Re: [PATCH v2 05/17] locks: generic_delete_lease doesn't need a file_lock at all

[NeilBrown <neilb@suse.de>]

[-- Attachment #1: Type: text/plain, Size: 3583 bytes --]

On Mon, 12 Jan 2015 18:25:00 -0500 Jeff Layton <jeff.layton@primarydata.com>
wrote:

> On Tue, 13 Jan 2015 12:03:43 +1300
> NeilBrown <neilb@suse.de> wrote:
> 
> > On Thu,  4 Sep 2014 08:38:31 -0400 Jeff Layton <jlayton@primarydata.com>
> > wrote:
> > 
> > > Ensure that it's OK to pass in a NULL file_lock double pointer on
> > > a F_UNLCK request and convert the vfs_setlease F_UNLCK callers to
> > > do just that.
> > > 
> > > Finally, turn the BUG_ON in generic_setlease into a WARN_ON_ONCE
> > > with an error return.
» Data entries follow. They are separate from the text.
(** C37: A relay that ends without a message leaves its slot behind.  When the relay of a slot ends on
    its idle timeout, a read error or a write error, it sends nothing to the loop: the loop's queue
    is what it was and the relay's channel is closed.  From then on, while the application keeps its
    connection open and silent and no older message for the slot waits in the queue, nothing takes the
    slot back, however long: neither timers and sweeps, nor the messages of the queue, nor the relays of
    other slots.  The socket stays open towards the application, the slot keeps its dead sender and its
    fake address, and still no message for the slot is on its way. *)
Theorem dead_relay_unnoticed {TS : Smoltcp} {P : EtherParse} `{!ProxyUpstream U, !DatagramUpstream U}
    `{!SmoltcpLaws TS, !EtherParseLaws P, !UpstreamLaws U} macos (s : @Loop TS U _) h sock c tx r a :
  loop_reachable macos s → (∀ h, room s h) →
  lp_sockets s !! h = Some sock → lp_ctxs s !! h = Some c → cx_uplink_tx c = Some tx →
  lp_relays s !! tx = Some r → ry_phase r = RelayRunning → ends_silently r a →
  is_active sock = true → tcp_state sock ≠ TsCloseWait → h ∉ lp_dirty s →
  (∀ m, m ∈ lp_global s → m.1 ≠ h) →
  ∃ s1, loop_run macos [EvRelay tx a; EvRelay tx RelayClose] s = (s1, Ok tt) ∧
    lp_global s1 = lp_global s ∧ try_reserve s1 tx = ChannelClosed ∧
    ∀ es, silent_run macos h s1 es →
      ∃ s', loop_run macos es s1 = (s', Ok tt) ∧ lp_sockets s' !! h = Some sock ∧
        lp_ctxs s' !! h = Some c ∧ ∀ m, m ∈ lp_global s' → m.1 ≠ h.
Proof.
  intros Hr Hroom Hs Hc Ht Hrel Hph He Ha Hst Hn Hg. pose proof (reachable_ok macos s Hr) as Hok.
  destruct (silent_end macos s tx r a Hrel Hph He) as (r' & Hp' & Hh' & E).
  eexists. split; [exact E|]. split; [done|]. split.
  { unfold try_reserve. cbn. rewrite list_lookup_insert_eq by (by eapply lookup_lt_Some). by rewrite Hp'. }
  intros es Hes. destruct (untouched_run macos h sock c es (set_relays (<[tx := r']> (lp_relays s)) s))
    as (s' & E' & [_ [? ? _ ?]]); [| |done|by exists s'].
  - split; [|done]. cbn [loop_run] in E.
    destruct (loop_step_ok macos (EvRelay tx a) s Hok (conj Hroom I)) as (s1 & E1 & Hok1).
    rewrite (mthen_step _ _ _ _ _ E1) in E.
    assert (∀ h, room s1 h) as Hroom1.
    { intros h'. eapply room_ctxs; [apply Hroom|]. pose proof (run_relay_ctxs tx a s) as H. cbn [loop_step] in E1. by rewrite E1 in H. }
    destruct (loop_step_ok macos (EvRelay tx RelayClose) s1 Hok1 (conj Hroom1 I)) as (s2 & E2 & Hok2).
    rewrite (mthen_step _ _ _ _ _ E2) in E. unfold mret, mlift in E. by injection E as <-.
  - destruct Hok as [Hi _]. destruct (ctx_ok_uplink c tx (li_ctx _ Hi _ _ Hc) Ht) as [Hst' _].
    unfold slot_dead. by rewrite Hst', Ha, (bool_decide_false (_ = TsCloseWait)).
Qed.

(** The demo connection after 90 silent seconds. *)
Definition idle_events : list demo_event := [EvRelay 0%nat RelayIdle; EvRelay 0%nat RelayClose].
Definition later_events : list demo_event :=
  [EvTimer quiet 200; EvGlobal quiet 201; EvUdpSweep 300; EvFakeIpSweep 9000; EvUdpSweep 9001].

Lemma demo_later_silent : silent_run false 0 (loop_run false idle_events (demo_run demo_events)).1 later_events.
Proof.
  cbn [silent_run later_events passes_time].
  repeat split; first [apply room_b_ok; vm_compute; reflexivity|intros ?; reflexivity].
Qed.

Lemma dead_relay_unnoticed_witness :
  ∃ s1 s' sock c, loop_run false idle_events (demo_run demo_events) = (s1, Ok tt) ∧
    lp_global s1 = lp_global (demo_run demo_events) ∧
    loop_run false later_events s1 = (s', Ok tt) ∧ lp_sockets s' !! 0%nat = Some sock ∧
    lp_ctxs s' !! 0%nat = Some c ∧ cx_state c = Relaying ∧ cx_fake_ip c = Some demo_fake.
Proof.
  set (s := demo_run demo_events). eassert (lp_sockets s !! 0%nat = Some _) as Hs by (vm_compute; reflexivity).
  eassert (lp_ctxs s !! 0%nat = Some _) as Hc by (vm_compute; reflexivity).
  eassert (lp_relays s !! 0%nat = Some _) as Hr by (vm_compute; reflexivity).
  destruct (dead_relay_unnoticed false s 0 _ _ 0 _ RelayIdle demo_reachable
    ltac:(apply room_b_ok; vm_compute; reflexivity) Hs Hc eq_refl Hr) as (s1 & E & Hg & _ & Hlater);
    [reflexivity|exact I|reflexivity|discriminate
    |apply (bool_decide_eq_false_1 (0%nat ∈ lp_dirty s)); vm_compute; reflexivity
    |replace (lp_global s) with (@nil (nat * list byte)) by (vm_compute; reflexivity); intros m []%elem_of_nil|].
  destruct (Hlater later_events) as (s' & E' & H1 & H2 & _).
  - replace s1 with (loop_run false idle_events s).1 by (unfold idle_events; by rewrite E). exact demo_later_silent.
  - exists s1, s'. do 2 eexists. split; [exact E|]. split; [exact Hg|]. split; [exact E'|]. split; [exact H1|].
    split; [exact H2|]. split; reflexivity.
Defined.
(** C24: The reaper takes back exactly the dead slots.  On its tick, every slot in use whose connection
    is over (closed, closed by the application, or stuck opening) becomes a fresh listener of its port
    in a new epoch, with its buffers, sender and fake address given up; every other slot, socket and
    context, is left as it is. *)
Theorem reaper_exact {TS : Smoltcp} {P : EtherParse} `{!ProxyUpstream U, !DatagramUpstream U}
    `{!SmoltcpLaws TS, !EtherParseLaws P, !UpstreamLaws U} macos (s : @Loop TS U _) now :
  loop_reachable macos s →
  ∃ s', on_udp_sweep now s = (s', Ok tt) ∧
    ∀ h sock c, lp_sockets s !! h = Some sock → lp_ctxs s !! h = Some c →
      (connection_over sock c →
         ∃ sock', lp_sockets s' !! h = Some sock' ∧ tcp_state sock' = TsListen ∧
           lp_ctxs s' !! h = Some (mk_SocketCtx (cx_local_port c) Listening None [] None
             (wrapping_add_u64 (cx_conn_epoch c) 1) [] downlink_diag_default)) ∧
      (¬ connection_over sock c → lp_sockets s' !! h = Some sock ∧ lp_ctxs s' !! h = Some c).
Proof.
  intros Hr. destruct (reachable_ok macos s Hr) as [Hi _]. unfold on_udp_sweep.
  rewrite (mthen_step _ _ _ s s) by done. destruct (assoc_sweep _ _ _) as [ips table].
  set (pool := release_all ips now (lp_pool s)). mrun.
  destruct (reap_loop_spec (E:=ClientError) (lp_registry s) now (all_handles (lp_registry s))
    (lp_sockets s, lp_ctxs s) pool 0) as (sl' & pool' & n' & E & _ & _ & Hall);
    [apply Hi|eapply all_handles_nodup; apply Hi|intros h Hh; by apply (slots_wf_handle _ _ _ (li_slots _ Hi)) in Hh|].
  unfold reap_dead_slots. cbn. rewrite E. cbn. eexists. split; [reflexivity|].
  intros h sock c Hs Hc. specialize (Hall h sock c Hs Hc).
  rewrite (bool_decide_true (h ∈ _)), andb_true_r in Hall by (apply (slots_wf_handle _ _ _ (li_slots _ Hi)); eauto).
  split; intros Ho.
  - apply slot_dead_over in Ho. by rewrite Ho in Hall.
  - destruct (slot_dead sock c) eqn:Ed; [by apply slot_dead_over in Ed|done].
Qed.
That's a problem we can handle without
> > > crashing the box if it occurs.
> > > 
> > > Signed-off-by: Jeff Layton <jlayton@primarydata.com>
> > > Reviewed-by: Christoph Hellwig <hch@lst.de>
> > > ---
> > >  fs/locks.c                      | 34 ++++++++++++++--------------------
> > >  fs/nfsd/nfs4state.c             |  2 +-
> > >  include/trace/events/filelock.h | 14 +++++++-------
> > >  3 files changed, 22 insertions(+), 28 deletions(-)
> > > 
> > > diff --git a/fs/locks.c b/fs/locks.c
> > > index 4031324e6cca..1289b74fffbf 100644
> > > --- a/fs/locks.c
> > > +++ b/fs/locks.c
> > > @@ -1637,22 +1637,23 @@ out:
> > >  	return error;
> > >  }
> > >  
> > > -static int generic_delete_lease(struct file *filp, struct file_lock **flp)
> > > +static int generic_delete_lease(struct file *filp)
> > >  {
> > > +	int error = -EAGAIN;
> > >  	struct file_lock *fl, **before;
> > >  	struct dentry *dentry = filp->f_path.dentry;
> > >  	struct inode *inode = dentry->d_inode;
> > >  
> > > -	trace_generic_delete_lease(inode, *flp);
> > > -
> > >  	for (before = &inode->i_flock;
> > >  			((fl = *before) != NULL) && IS_LEASE(fl);
> > >  			before = &fl->fl_next) {
> > > -		if (fl->fl_file != filp)
> > > -			continue;
> > > -		return (*flp)->fl_lmops->lm_change(before, F_UNLCK);
> > > +		if (fl->fl_file == filp)
> > > +			break;
> > >  	}
> > > -	return -EAGAIN;
> > > +	trace_generic_delete_lease(inode, fl);
> > > +	if (fl)
> > > +		error = fl->fl_lmops->lm_change(before, F_UNLCK);
> > > +	return error;
> > >  }
> > 
> > Hi Jeff,
> >  I have a report of a crash in 3.18 because fl->fl_lmops is NULL in the above.
> >    https://bugzilla.suse.com/show_bug.cgi?id=912569
> > 
> > I assume this happens because a file_lock is found which is not IS_LEASE.
> > When that happens, the loop will abort, but fl will not be NULL.
> > As non-LEASE locks have  a NULL fl_lmops, we crash.
> > 
> > I would be inclined to put the code back the way it was, and just move the
> > trace_generic_delete_lease call.
> > 
> > Alternately we could make it
> > 
> >   if (fl && IS_LEASE(fl))
> >           error = fl->fl_lmops-> .....
> > 
> > What do you think?
> > 
> > NeilBrown
> 
> Doh! Well spotted...
> 
> Either fix sounds fine as long as we don't make generic_delete_lease
> require a "flp" arg again. IOW, if you do make the code work similarly
> to how it did before, then we should do:
> 
>     return fl->fl_lmops->lm_change(before, F_UNLCK);
> 
> ...rather than trying to use the ops from a completely different struct
> file_lock argument that's passed in.
> 
> FWIW, I have an overhaul of the locking code that is queued for v3.20
> that will also fix this (as we'll be moving all of the different locks
> to separate lists), but we'll obviously need to queue up a patch for
> stable for this in the interim.
> 
> Thanks!


As you are going to re-write it all I won't try to make it elegant, just a
simple fix.  I'll post shortly.

Thanks,
NeilBrown

[-- Attachment #2: OpenPGP digital signature --]
[-- Type: application/pgp-signature, Size: 811 bytes --]